3. Pasea por el mercado y prueba los sabores de la provincia de Bolognesi
El mercado es el lugar ideal para acertar, tanto en cocina como en ambiente. Aquí verás cestas de aguacates, mazorcas de maíz gigantes, quesos frescos envueltos en hojas y varias hierbas de montaña que aromatizan las sopas. Siéntate en una barra sencilla, pide un caldo caliente o el plato del día, y deja que la conversación fluya. Aquí te aconsejarán sin rodeos, con una sonrisa y mucha experiencia.
4. Sube al mirador y abraza con la vista los tejados, los valles y las cumbres
La mejor vista de Chiquián se gana caminando por un sendero que asciende suavemente sobre el pueblo. Arriba, el aire se siente más fresco y los colores resaltan: rojo de las tejas, verde de los campos, ocre de los cerros. En un instante entiendes la geografía y la posición de la ciudad, situada entre rutas comerciales y vastos escenarios rocosos. Al atardecer, los relieves se tiñen de un hipnótico color cobrizo.
5. Sal a caminar hacia el entorno rural y comparte una mañana en el campo
A pocos minutos del centro, Chiquián vuelve a ser rural, con sus caminos de tierra, muros de piedra y parcelas trabajadas a mano. Pasea sin prisas, escucha el ladrido lejano de los perros, el susurro de los eucaliptos, el paso de los burros cargados. Es una experiencia sencilla y valiosa, especialmente con un guía local que conoce a las familias y sus costumbres. A veces se para para tomar mate, y el tiempo parece alargarse.
6. Dirígete hacia la cordillera Huayhuash, el reino de los senderistas
Chiquián es una puerta estratégica hacia Huayhuash, una de las cordilleras más bellas de Perú. Aunque no hagas la gran ruta completa, puedes planear una caminata corta o empezar un trek de varios días. Las montañas aquí tienen una presencia física casi imponente: picos afilados, glaciares lejanos, lagunas de un azul intenso. Las agencias locales saben adaptar el itinerario a tu ritmo y prefieren campamentos tranquilos, lejos de los lugares más concurridos. Es fundamental dar tiempo a tu cuerpo para que se aclimate a la altitud, condición necesaria para una caminata segura.

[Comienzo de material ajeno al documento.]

(** ** The simulated cluster *)

Record plain (g : Goal) : Prop := {
  plain_runtime : Workload_Runtime (Goal_Workload g) = None;
  plain_volumes : Workload_Volumes (Goal_Workload g) = [];
  plain_secrets : Workload_Secrets (Goal_Workload g) = [];
  plain_pinned : strings_Contains (Workload_Image (Goal_Workload g)) "@sha256:" = true;
  plain_attestation : Workload_Attestation (Goal_Workload g) = None }.

Context (g : Goal) (w : World) (Hplain : plain g).
Context (Hkeys : ∀ id n, Nodes w !! id = Some n → Node_ID n = id).

Let name := Workload_Name (Goal_Workload g).

(** A node of the simulation beside the observed one: the same but for images it has
    gained and room that was reserved on it. *)
Definition node_tracks (r : Reservations) (id : string) (n n' : Node) : Prop :=
  Node_ID n' = Node_ID n ∧ Node_Labels n' = Node_Labels n ∧ Node_Capacity n' = Node_Capacity n ∧
  Node_Healthy n' = Node_Healthy n ∧ Node_Cordoned n' = Node_Cordoned n ∧ Node_Domain n' = Node_Domain n ∧
  (∀ image, image_present n image = true → image_present n' image = true) ∧
  ∀ x, Resources_Add (Node_Used n') x =
       Resources_Add (Resources_Add (Node_Used n) (default Resources_zero (Reserved r !! id))) x.

(** The simulation has carried out what the reservations [r] stand for. *)
Record tracks (r : Reservations) (sim : World) : Prop := {
  tracks_nodes id n : Nodes w !! id = Some n → ∃ n', Nodes sim !! id = Some n' ∧ node_tracks r id n n';
  tracks_occupancy domain : default 0 (Occupancy r !! domain) = occupancy sim name domain }.

Lemma tracks_start : tracks (mkReservations ∅ ∅ (DomainOccupancy w name)) w.
Proof.
  split; [|done]. intros id n Hn. exists n. split; [done|]. repeat split; try done.
  intros x. cbn. by rewrite lookup_empty, Resources_Add_zero.
Qed.

Lemma tracked_domain r id n n' : node_tracks r id n n' → FailureDomain (Some n') = FailureDomain (Some n).
Proof. intros (Hid & _ & _ & _ & _ & Hd & _). unfold FailureDomain. by rewrite Hd, Hid. Qed.

Lemma tracked_allowed r id n n' : node_tracks r id n n' → nodeAllowed (Goal_Constraints g) n' = nodeAllowed (Goal_Constraints g) n.
Proof. intros (Hid & Hl & _). unfold nodeAllowed. by rewrite Hid, Hl. Qed.
(* ===== verification/Dns.v ===== *)
(** * The node's resolver (src/node/dns.go)

    The zone a node serves, the parser of DNS questions and the responses built from
    it, byte by byte.  A byte is a [Z] between 0 and 255.  [net.ParseIP] is the class
    [IPParser]: the four bytes of a text that is an IPv4 address. *)

From S2P Require Import Prelude Types Text Directory.
Open Scope Z_scope.

Class IPParser := parse_ipv4 : string → option (list Z).

Definition maxDNSMessage : Z := 512.
Definition dnsTTL : Z := 5.

Record Resolver := mkResolver { resolver_zone : ServiceZone }.

Definition NewResolver (nodeID : string) : Resolver := mkResolver (mkServiceZone nodeID ∅).
Definition Resolver_Apply (_ : Resolver) (zone : ServiceZone) : Resolver := mkResolver zone.
Definition Resolver_Zone (r : Resolver) : ServiceZone := resolver_zone r.

Definition Lookup (r : Resolver) (name : string) : list ResolvedEndpoint * bool :=
  let '(workload, ok) := ParseServiceName name in
  if negb ok then ([], false)
  else match Zone_Records (resolver_zone r) !! ServiceName workload with
       | Some endpoints => (endpoints, true)
       | None => ([], false)
       end.

(** ** Bytes *)

Definition byte_of (z : Z) : Ascii.ascii := Ascii.ascii_of_N (Z.to_N z).
Fixpoint string_of (l : list Z) : string := match l with [] => "" | b :: l => String (byte_of b) (string_of l) end.

(** [binary.BigEndian]: reading and appending 16- and 32-bit words. *)
Definition be16 (hi lo : Z) : Z := 256 * hi + lo.
Definition put16 (v : Z) : list Z := [v / 256 mod 256; v mod 256].
Definition put32 (v : Z) : list Z := put16 (v / 65536) ++ put16 (v mod 65536).

(** ** Questions *)

(** The labels of a question, from its first length byte on, and what follows them. *)
Fixpoint parse_labels (fuel : nat) (rest : list Z) (labels : list string) : result (list string * list Z) :=
  match fuel with
  | O => Err (Panic "out of fuel")
  | S fuel =>
      match rest with
      | [] => Ok (labels, [])
      | length :: rest =>
          if length =? 0 then Ok (labels, rest)
          else
            refuse (negb (Z.land length 192 =? 0)) "dns question uses compression";
            refuse (len rest <? length) "dns label runs past the message";
            parse_labels fuel (drop (Z.to_nat length) rest) (labels ++ [string_of (take (Z.to_nat length) rest)])
      end
  end.

Definition Join_dots (labels : list string) : string := String.concat "." labels.

(** The header's first four bytes, the raw question, the name asked for and the type. *)
Definition parseQuery (query : list Z) : result (list Z * list Z * string * Z) :=
  match query with
  | h0 :: h1 :: h2 :: h3 :: q0 :: q1 :: _ :: _ :: _ :: _ :: _ :: _ :: body =>
      refuse (negb (be16 q0 q1 =? 1)) "dns query must carry exactly one question";
      let* (labels, rest) := parse_labels (S (length body)) body [] in
      match rest with
      | t0 :: t1 :: _ :: _ :: after =>
          Ok ([h0; h1; h2; h3], take (length body - length after) body, Join_dots labels, be16 t0 t1)
      | _ => Err (Errorf "dns question is truncated")
      end
  | _ => Err (Errorf "dns query is too short")
  end.

(** ** Answers *)

Section Answers.
Context {ip : IPParser}.

Definition ipv4Of (endpoints : list ResolvedEndpoint) : list (list Z) :=
  omap (λ e, parse_ipv4 (Resolved_Address e)) endpoints.

Definition answer_record (address : list Z) : list Z :=
  [192; 12] ++ put16 1 ++ put16 1 ++ put32 dnsTTL ++ put16 4 ++ address.

(** The loop that appends the records, cutting the message at its limit. *)
Fixpoint append_records (response : list Z) (addresses : list (list Z)) : list Z :=
  match addresses with
  | [] => response
  | address :: addresses =>
      let response := response ++ answer_record address in
      if maxDNSMessage <? len response then take (Z.to_nat maxDNSMessage) response
      else append_records response addresses
  end.

Definition response_flags (header2 : Z) (found : bool) : Z :=
  let flags := 33792 in
  let flags := if negb (Z.land header2 1 =? 0) then Z.lor flags 256 else flags in
  if found then flags else Z.lor flags 3.

Definition answer (r : Resolver) (query : list Z) : result (list Z) :=
  let* (header, question, name, qtype) := parseQuery query in
  let answers := if qtype =? 1 then (let '(endpoints, known) := Lookup r name in if known : bool then endpoints else []) else [] in
  let flags := response_flags (nth 2 header 0) (negb (len answers =? 0)) in
  let response :=
    take 2 header ++ put16 flags ++ put16 1 ++ put16 (len (ipv4Of answers) mod 65536) ++ put16 0 ++ put16 0 ++ question in
  Ok (append_records response (ipv4Of answers)).
End Answers.

(** ** Parsing ends, and stays inside the message *)

Lemma parse_labels_spec fuel rest labels :
  (length rest < fuel)%nat →
  match parse_labels fuel rest labels with
  | Ok (_, rest') => ∃ pre, rest = pre ++ rest'
  | Err (Panic _) => False
  | Err _ => True
  end.
Proof.
  revert rest labels. induction fuel as [|fuel IH]; intros rest labels Hf; [lia|]. cbn [parse_labels].
  destruct rest as [|n rest]; [by exists []|]. destruct (n =? 0); [by exists [n]|].
  destruct (negb _); [done|]. destruct (Z.ltb_spec (len rest) n); [done|].
  specialize (IH (drop (Z.to_nat n) rest) (labels ++ [string_of (take (Z.to_nat n) rest)])).
  cbn [length] in Hf. rewrite length_drop in IH. specialize (IH ltac:(lia)).
  destruct (parse_labels fuel _ _) as [[ls rest']|]; [|done]. destruct IH as [pre Hpre].
  exists (n :: take (Z.to_nat n) rest ++ pre). cbn. by rewrite <-(assoc_L (++)), <-Hpre, take_drop.
Qed.

Lemma parseQuery_spec query :
  match parseQuery query with
  | Ok (header, question, _, _) => length header = 4%nat ∧ len question + 12 <= len query
  | Err (Panic _) => False
  | Err _ => True
  end.
Proof.
  unfold parseQuery. do 12 (destruct query as [|? query]; [done|]). destruct (negb _); [done|].
  pose proof (parse_labels_spec (S (length query)) query [] ltac:(lia)) as H.
  destruct (parse_labels _ _ _) as [[labels rest]|]; [cbn [rbind]|done]. destruct H as [pre Hpre].
  do 4 (destruct rest as [|? rest]; [done|]). split; [done|]. unfold len. cbn [length]. rewrite length_take. lia.
Qed.

Section AnswerFacts.
Context {ip : IPParser}.

Lemma append_records_bound response addresses :
  len response <= maxDNSMessage → len (append_records response addresses) <= maxDNSMessage.
Proof.
  revert response. induction addresses as [|a l IH]; intros response H; cbn [append_records]; [done|].
  destruct (Z.ltb_spec maxDNSMessage (len (response ++ answer_record a))) as [Hlt|Hge]; [|by apply IH].
  unfold len. rewrite length_take. unfold maxDNSMessage. lia.
Qed.

(** The resolver always answers or drops a query and never runs on: parsing ends on every
    message, and the response to a message within the 512-byte limit stays within it. *)
Theorem dns_answer_bounded r query (Hq : len query <= maxDNSMessage) :
  match answer r query with
  | Ok response => len response <= maxDNSMessage
  | Err (Panic _) => False
  | Err _ => True
  end.
Proof.
  unfold answer. pose proof (parseQuery_spec query) as H.
  destruct (parseQuery query) as [[[[header question] name] qtype]|]; [cbn [rbind]|done]. destruct H as [Hh Hlen].
  apply append_records_bound. unfold len in *. rewrite !length_app, length_take, Hh. cbn [length put16 Nat.min]. lia.
Qed.

(** ** Which names are answered *)

(** What a published zone answers is what the control plane resolves.  After a node's
    resolver is given the zone built for it, looking up a workload's name gives exactly
    the endpoints resolving the workload from that node gives, and is unknown when there
    are none. *)
Theorem resolver_serves_directory {clock : WallClock} r w ports node x
    (Hl : is_label x = true) (Hne : x ≠ "") :
  Lookup (Resolver_Apply r (BuildServiceZone w ports node)) (ServiceName x) =
  (Resolve w ports x node, negb (len (Resolve w ports x node) =? 0)).
Proof.
  unfold Lookup. rewrite name_reads_back by done. cbn [negb Resolver_Apply resolver_zone]. rewrite zone_records.
  destruct (Resolve w ports x node) as [|e l]; [by rewrite decide_True|]. by rewrite decide_False.
Qed.
End AnswerFacts.

(** ** Reading back an encoded question *)

Fixpoint label_bytes (s : string) : list Z :=
  match s with "" => [] | String c s => Z.of_N (Ascii.N_of_ascii c) :: label_bytes s end.
Definition encode_label (s : string) : list Z := len (label_bytes s) :: label_bytes s.
Definition encode_question (labels : list string) (qtype : Z) : list Z :=
  (labels ≫= encode_label) ++ [0] ++ put16 qtype ++ put16 1.
Definition encode_query (id0 id1 f0 f1 : Z) (labels : list string) (qtype : Z) : list Z :=
  [id0; id1; f0; f1; 0; 1; 0; 0; 0; 0; 0; 0] ++ encode_question labels qtype.

Lemma string_of_label_bytes s : string_of (label_bytes s) = s.
Proof.
  induction s as [|c s IH]; [done|]. cbn. rewrite IH. f_equal. unfold byte_of.
  by rewrite N2Z.id, Ascii.ascii_N_embedding.
Qed.

(** A label DNS can carry. *)
Definition dns_label (s : string) : Prop := 1 <= len (label_bytes s) <= 63.

Lemma small_not_compressed n : 0 <= n <= 63 → Z.land n 192 = 0.
Proof.
  intros H. assert (∃ k, (k < 64)%nat ∧ n = Z.of_nat k) as (k & Hk & ->) by (exists (Z.to_nat n); lia).
  clear H. do 64 (destruct k as [|k]; [done|]). lia.
Qed.

Lemma parse_encoded labels acc tail fuel :
  Forall dns_label labels → (length labels < fuel)%nat →
  parse_labels fuel ((labels ≫= encode_label) ++ 0 :: tail) acc = Ok (acc ++ labels, tail).
Proof.
  revert acc fuel. induction labels as [|s labels IH]; intros acc fuel Hl Hf; (destruct fuel as [|fuel]; [cbn in Hf; lia|]).
  { cbn. by rewrite app_nil_r. }
  apply Forall_cons in Hl as [Hs Hl]. unfold dns_label in Hs. cbn [mbind list_bind encode_label app parse_labels].
  rewrite (proj2 (Z.eqb_neq _ 0)) by lia. rewrite small_not_compressed by lia. cbn [negb Z.eqb].
  set (tl := 0 :: tail). rewrite <-!(assoc_L (++)).
  destruct (Z.ltb_spec (len (label_bytes s ++ (labels ≫= encode_label) ++ tl)) (len (label_bytes s))) as [Hlt|_].
  { unfold len in Hlt. rewrite length_app in Hlt. lia. }
  unfold len. rewrite Nat2Z.id, drop_app_length, take_app_length, string_of_label_bytes.
  unfold tl. rewrite IH; [by rewrite <-(assoc_L (++))|done|]. cbn in Hf. lia.
Qed.

(** A question reads back: the query a client encodes for labels of 1 to 63 bytes and a
    16-bit type is parsed to the name those labels join to, that type, and the raw
    question, whatever bytes the labels hold. *)
Theorem dns_query_roundtrip id0 id1 f0 f1 labels qtype
    (Hl : Forall dns_label labels) (Ht : 0 <= qtype < 65536) :
  parseQuery (encode_query id0 id1 f0 f1 labels qtype) =
  Ok ([id0; id1; f0; f1], encode_question labels qtype, Join_dots labels, qtype).
Proof.
  unfold parseQuery, encode_query. cbn [app]. change (be16 0 1 =? 1) with true. cbn [negb].
  unfold encode_question at 2. cbn [app]. rewrite parse_encoded; [cbn [rbind put16 app]|done|].
  - rewrite Nat.sub_0_r, firstn_all.
    assert (be16 (qtype / 256 mod 256) (qtype mod 256) = qtype) as ->; [|done].
    unfold be16. rewrite (Z.mod_small (qtype / 256)); [symmetry; apply Z.div_mod; lia|].
    split; [apply Z.div_pos; lia|apply Z.div_lt_upper_bound; lia].
  - unfold encode_question. rewrite !length_app. cbn [length put16].
    assert (length labels <= length (labels ≫= encode_label))%nat as H; [|lia].
    clear. induction labels as [|s l IH]; [done|]. cbn. rewrite length_app. lia.
Qed.

(** ** A resolver at work *)

Module DnsSample.
#[local] Instance dns_clock : WallClock := 100.
#[local] Instance dns_ip : IPParser := λ s, if bool_decide (s = "") then None else Some [10; 0; 0; 1].

Definition busy_zone : ServiceZone :=
  mkServiceZone "n1" {[ "web.a4s.internal" := replicate 40 (mkResolvedEndpoint "10.0.0.1" 80 "web-0" "n1" true) ]}.
Definition web_query : list Z := encode_query 7 7 1 0 ["web"; "a4s"; "internal"] 1.

Lemma dns_answer_bounded_witness :
  match answer (mkResolver busy_zone) web_query with Ok response => len response <= maxDNSMessage | Err _ => True end.
Proof.
  assert (len web_query <= maxDNSMessage) as Hq by (apply Z.leb_le; vm_compute; reflexivity).
  pose proof (dns_answer_bounded (mkResolver busy_zone) web_query Hq) as H.
  destruct (answer (mkResolver busy_zone) web_query); [exact H|exact I].
Defined.

Lemma dns_query_roundtrip_witness :
  parseQuery web_query = Ok ([7; 7; 1; 0], encode_question ["web"; "a4s"; "internal"] 1, "web.a4s.internal", 1).
Proof.
  apply (dns_query_roundtrip 7 7 1 0 ["web"; "a4s"; "internal"] 1); [|lia].
  repeat constructor; vm_compute; discriminate.
Defined.

Lemma resolver_serves_directory_witness :
  Lookup (Resolver_Apply (NewResolver "n1") (BuildServiceZone (mkWorld 1 100 ∅ ∅ ∅ ∅ ∅ ∅ ∅ [] ∅) ∅ "n1")) (ServiceName "web") =
  ([], false).
Proof. exact (resolver_serves_directory (NewResolver "n1") (mkWorld 1 100 ∅ ∅ ∅ ∅ ∅ ∅ ∅ [] ∅) ∅ "n1" "web" eq_refl ltac:(discriminate)). Defined.

(** A response cut at the limit does not say so: asked for a name with forty endpoints the
    resolver returns 512 bytes that announce forty answers, hold fewer than thirty, and
    leave the truncation bit clear, so no client learns to retry over TCP. *)
Theorem dns_truncation_unmarked :
  ∃ response, answer (mkResolver busy_zone) web_query = Ok response ∧ len response = maxDNSMessage ∧
    be16 (nth 6 response 0) (nth 7 response 0) = 40 ∧ Z.land (nth 2 response 0) 2 = 0 ∧
    (len response - 12 - len (encode_question ["web"; "a4s"; "internal"] 1)) / 16 < 30.
Proof. eexists. split; [vm_compute; reflexivity|]. vm_compute. done. Qed.
End DnsSample.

7. Visita Llamac para descubrir otro tipo de pueblo andino
Llamac, muy cerca, ofrece una inmersión más íntima, con callejuelas tranquilas y una vida comunitaria aún muy presente. Se visita para conocer técnicas agrícolas, textiles a veces, y sobre todo para entender cómo los pueblos se organizan frente a la montaña. Las conversaciones son directas, sinceras, a menudo con risas que las acompañan. Con un acompañante local, la visita se convierte en un verdadero encuentro, sin artificios. Y para los caminantes, Llamac es un buen punto de partida hacia caminos poco conocidos.
8. Date una noche “a la chiquiana”, entre el calor de las cocinas y un cielo lleno de estrellas
Por la noche, Chiquián adquiere una dulzura especial cuando la temperatura baja y las cocinas cobran vida. Busca un lugar familiar, pide una sopa reconfortante, un guiso, y déjate tentar por una infusión de hierbas locales. Afuera, el aire es cristalino, perfecto para mirar hacia arriba; las estrellas parecen más cerca que en cualquier otro lugar. También es un buen momento para hablar de logística, senderos y clima, con los vecinos que conocen cada rincón del valle.